[Opening Data for this task section]

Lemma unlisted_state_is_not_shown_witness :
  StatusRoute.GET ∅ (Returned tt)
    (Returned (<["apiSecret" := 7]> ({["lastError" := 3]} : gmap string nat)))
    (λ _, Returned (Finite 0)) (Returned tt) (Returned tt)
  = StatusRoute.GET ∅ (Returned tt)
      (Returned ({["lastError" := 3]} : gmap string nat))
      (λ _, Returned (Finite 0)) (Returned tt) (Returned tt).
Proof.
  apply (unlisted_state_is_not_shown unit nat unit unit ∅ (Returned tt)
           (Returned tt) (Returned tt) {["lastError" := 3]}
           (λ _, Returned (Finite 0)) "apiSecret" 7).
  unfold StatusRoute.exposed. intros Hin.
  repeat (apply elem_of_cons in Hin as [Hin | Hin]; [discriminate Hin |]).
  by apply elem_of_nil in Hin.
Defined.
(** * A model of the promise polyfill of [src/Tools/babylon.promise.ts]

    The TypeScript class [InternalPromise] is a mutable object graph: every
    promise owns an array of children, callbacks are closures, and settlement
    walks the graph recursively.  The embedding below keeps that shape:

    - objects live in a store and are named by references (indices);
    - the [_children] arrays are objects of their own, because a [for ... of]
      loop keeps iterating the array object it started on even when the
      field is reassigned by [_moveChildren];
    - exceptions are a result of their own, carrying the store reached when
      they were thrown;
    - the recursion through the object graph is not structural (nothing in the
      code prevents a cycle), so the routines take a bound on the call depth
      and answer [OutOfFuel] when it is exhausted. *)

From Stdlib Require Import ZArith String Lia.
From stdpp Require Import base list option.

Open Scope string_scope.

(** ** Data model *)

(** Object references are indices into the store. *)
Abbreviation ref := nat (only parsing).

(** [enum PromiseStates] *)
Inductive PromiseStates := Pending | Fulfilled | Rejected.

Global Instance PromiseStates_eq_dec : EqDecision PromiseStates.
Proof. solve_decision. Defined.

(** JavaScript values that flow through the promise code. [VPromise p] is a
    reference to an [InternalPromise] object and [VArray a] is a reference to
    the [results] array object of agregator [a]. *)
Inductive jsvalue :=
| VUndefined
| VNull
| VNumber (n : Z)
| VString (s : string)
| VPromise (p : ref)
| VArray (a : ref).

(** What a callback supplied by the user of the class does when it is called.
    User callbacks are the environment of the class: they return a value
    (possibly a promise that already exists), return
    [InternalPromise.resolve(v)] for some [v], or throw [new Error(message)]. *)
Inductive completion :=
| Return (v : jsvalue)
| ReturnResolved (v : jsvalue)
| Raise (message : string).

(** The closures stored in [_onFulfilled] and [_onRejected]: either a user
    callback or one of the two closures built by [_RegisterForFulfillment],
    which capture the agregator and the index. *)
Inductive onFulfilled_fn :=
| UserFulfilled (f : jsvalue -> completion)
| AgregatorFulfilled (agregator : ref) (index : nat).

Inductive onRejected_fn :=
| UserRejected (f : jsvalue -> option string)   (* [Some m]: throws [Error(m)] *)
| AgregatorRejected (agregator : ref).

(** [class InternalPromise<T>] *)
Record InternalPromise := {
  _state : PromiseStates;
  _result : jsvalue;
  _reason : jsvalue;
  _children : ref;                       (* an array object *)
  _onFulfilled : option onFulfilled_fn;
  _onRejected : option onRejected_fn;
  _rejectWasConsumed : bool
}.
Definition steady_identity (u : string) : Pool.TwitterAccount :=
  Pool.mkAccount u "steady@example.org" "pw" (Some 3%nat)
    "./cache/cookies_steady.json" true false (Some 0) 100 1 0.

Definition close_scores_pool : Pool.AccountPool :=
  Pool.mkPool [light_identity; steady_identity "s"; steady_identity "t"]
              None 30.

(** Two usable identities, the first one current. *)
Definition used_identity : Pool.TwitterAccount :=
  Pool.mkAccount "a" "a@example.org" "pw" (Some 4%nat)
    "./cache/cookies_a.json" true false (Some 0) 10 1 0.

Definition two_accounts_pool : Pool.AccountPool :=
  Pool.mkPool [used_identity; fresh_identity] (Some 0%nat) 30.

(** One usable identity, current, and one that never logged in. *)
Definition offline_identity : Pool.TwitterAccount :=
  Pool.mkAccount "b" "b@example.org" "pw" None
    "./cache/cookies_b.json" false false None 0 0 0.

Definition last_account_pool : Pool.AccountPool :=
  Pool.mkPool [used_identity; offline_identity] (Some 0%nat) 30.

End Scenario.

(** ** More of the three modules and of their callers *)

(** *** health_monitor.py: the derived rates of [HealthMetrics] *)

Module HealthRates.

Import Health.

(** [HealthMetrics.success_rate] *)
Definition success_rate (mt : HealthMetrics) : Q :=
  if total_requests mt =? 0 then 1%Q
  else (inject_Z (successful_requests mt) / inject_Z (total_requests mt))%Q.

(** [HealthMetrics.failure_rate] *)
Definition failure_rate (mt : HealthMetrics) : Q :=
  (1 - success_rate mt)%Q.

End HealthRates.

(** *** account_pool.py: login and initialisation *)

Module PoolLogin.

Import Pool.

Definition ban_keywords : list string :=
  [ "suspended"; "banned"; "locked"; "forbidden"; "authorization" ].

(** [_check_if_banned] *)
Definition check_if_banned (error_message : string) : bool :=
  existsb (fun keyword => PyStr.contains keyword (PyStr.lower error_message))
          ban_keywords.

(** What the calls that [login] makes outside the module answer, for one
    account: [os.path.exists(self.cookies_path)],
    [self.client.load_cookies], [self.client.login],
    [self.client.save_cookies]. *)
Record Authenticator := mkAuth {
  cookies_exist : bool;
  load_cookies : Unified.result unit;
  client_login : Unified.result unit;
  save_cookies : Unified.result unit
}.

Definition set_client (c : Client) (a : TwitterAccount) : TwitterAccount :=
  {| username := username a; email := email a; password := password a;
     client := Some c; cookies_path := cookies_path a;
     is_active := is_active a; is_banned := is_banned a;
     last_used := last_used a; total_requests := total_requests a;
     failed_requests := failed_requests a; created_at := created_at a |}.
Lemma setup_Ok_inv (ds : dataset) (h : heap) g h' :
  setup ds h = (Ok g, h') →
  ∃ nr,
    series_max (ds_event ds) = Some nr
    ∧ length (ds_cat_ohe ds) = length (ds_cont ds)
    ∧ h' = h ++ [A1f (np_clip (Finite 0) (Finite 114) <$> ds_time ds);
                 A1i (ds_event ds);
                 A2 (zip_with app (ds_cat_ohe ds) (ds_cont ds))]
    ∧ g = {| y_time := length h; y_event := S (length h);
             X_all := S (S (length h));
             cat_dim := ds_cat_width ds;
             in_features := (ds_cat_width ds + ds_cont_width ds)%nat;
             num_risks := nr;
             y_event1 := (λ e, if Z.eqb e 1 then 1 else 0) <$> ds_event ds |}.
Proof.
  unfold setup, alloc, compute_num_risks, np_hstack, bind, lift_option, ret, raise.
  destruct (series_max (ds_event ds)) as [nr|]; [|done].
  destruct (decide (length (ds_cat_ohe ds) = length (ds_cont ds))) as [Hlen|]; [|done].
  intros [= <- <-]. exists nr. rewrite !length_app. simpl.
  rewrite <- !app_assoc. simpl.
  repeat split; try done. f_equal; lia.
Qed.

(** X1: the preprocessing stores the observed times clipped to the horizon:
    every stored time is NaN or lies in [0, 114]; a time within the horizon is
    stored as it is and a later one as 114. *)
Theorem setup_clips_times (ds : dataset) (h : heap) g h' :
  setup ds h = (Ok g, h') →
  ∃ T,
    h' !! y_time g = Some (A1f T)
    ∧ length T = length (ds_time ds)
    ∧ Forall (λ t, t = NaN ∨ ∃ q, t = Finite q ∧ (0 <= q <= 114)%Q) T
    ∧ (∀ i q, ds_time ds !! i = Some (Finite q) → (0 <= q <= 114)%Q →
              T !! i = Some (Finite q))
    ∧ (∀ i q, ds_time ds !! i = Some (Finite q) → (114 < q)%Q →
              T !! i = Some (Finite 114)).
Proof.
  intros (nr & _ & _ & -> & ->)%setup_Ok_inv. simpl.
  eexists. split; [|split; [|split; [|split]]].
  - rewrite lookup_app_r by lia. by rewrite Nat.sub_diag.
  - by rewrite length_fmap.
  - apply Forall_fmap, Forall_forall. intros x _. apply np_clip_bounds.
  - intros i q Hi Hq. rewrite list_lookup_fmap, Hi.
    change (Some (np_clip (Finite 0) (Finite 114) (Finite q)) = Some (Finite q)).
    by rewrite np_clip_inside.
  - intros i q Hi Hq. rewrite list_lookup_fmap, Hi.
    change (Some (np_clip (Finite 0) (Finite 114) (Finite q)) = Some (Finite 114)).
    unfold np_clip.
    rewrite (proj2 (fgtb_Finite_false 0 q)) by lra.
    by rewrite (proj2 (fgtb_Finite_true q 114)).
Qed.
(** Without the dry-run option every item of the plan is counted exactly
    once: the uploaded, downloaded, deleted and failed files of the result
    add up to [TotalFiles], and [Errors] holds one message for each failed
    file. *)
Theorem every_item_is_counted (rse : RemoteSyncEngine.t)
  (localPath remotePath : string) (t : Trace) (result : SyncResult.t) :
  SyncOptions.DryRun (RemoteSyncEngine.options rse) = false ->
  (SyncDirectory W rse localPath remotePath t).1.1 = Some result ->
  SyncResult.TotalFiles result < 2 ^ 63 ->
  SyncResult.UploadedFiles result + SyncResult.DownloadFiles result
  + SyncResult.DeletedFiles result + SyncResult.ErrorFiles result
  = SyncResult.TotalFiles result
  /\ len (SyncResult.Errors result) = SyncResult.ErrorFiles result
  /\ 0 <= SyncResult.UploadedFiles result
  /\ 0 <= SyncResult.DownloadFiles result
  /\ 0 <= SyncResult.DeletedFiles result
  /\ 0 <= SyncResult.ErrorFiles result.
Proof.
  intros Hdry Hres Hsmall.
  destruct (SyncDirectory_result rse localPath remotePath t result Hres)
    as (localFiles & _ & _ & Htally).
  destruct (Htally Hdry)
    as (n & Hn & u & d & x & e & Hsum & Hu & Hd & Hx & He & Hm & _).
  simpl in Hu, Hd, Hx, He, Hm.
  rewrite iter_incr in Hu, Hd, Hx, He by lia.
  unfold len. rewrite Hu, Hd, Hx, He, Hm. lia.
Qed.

[Closing Data for this task section]

- **Instructions to follow**
Using the records above, copy exactly the lines from the one containing "destruct (SyncDirectory_result rse" through the last, inclusive, and nothing else.

- **Completed exercise**
  destruct (SyncDirectory_result rse localPath remotePath t result Hres)
    as (localFiles & _ & _ & Htally).
  destruct (Htally Hdry)
    as (n & Hn & u & d & x & e & Hsum & Hu & Hd & Hx & He & Hm & _).
  simpl in Hu, Hd, Hx, He, Hm.
  rewrite iter_incr in Hu, Hd, Hx, He by lia.
  unfold len. rewrite Hu, Hd, Hx, He, Hm. lia.
Qed.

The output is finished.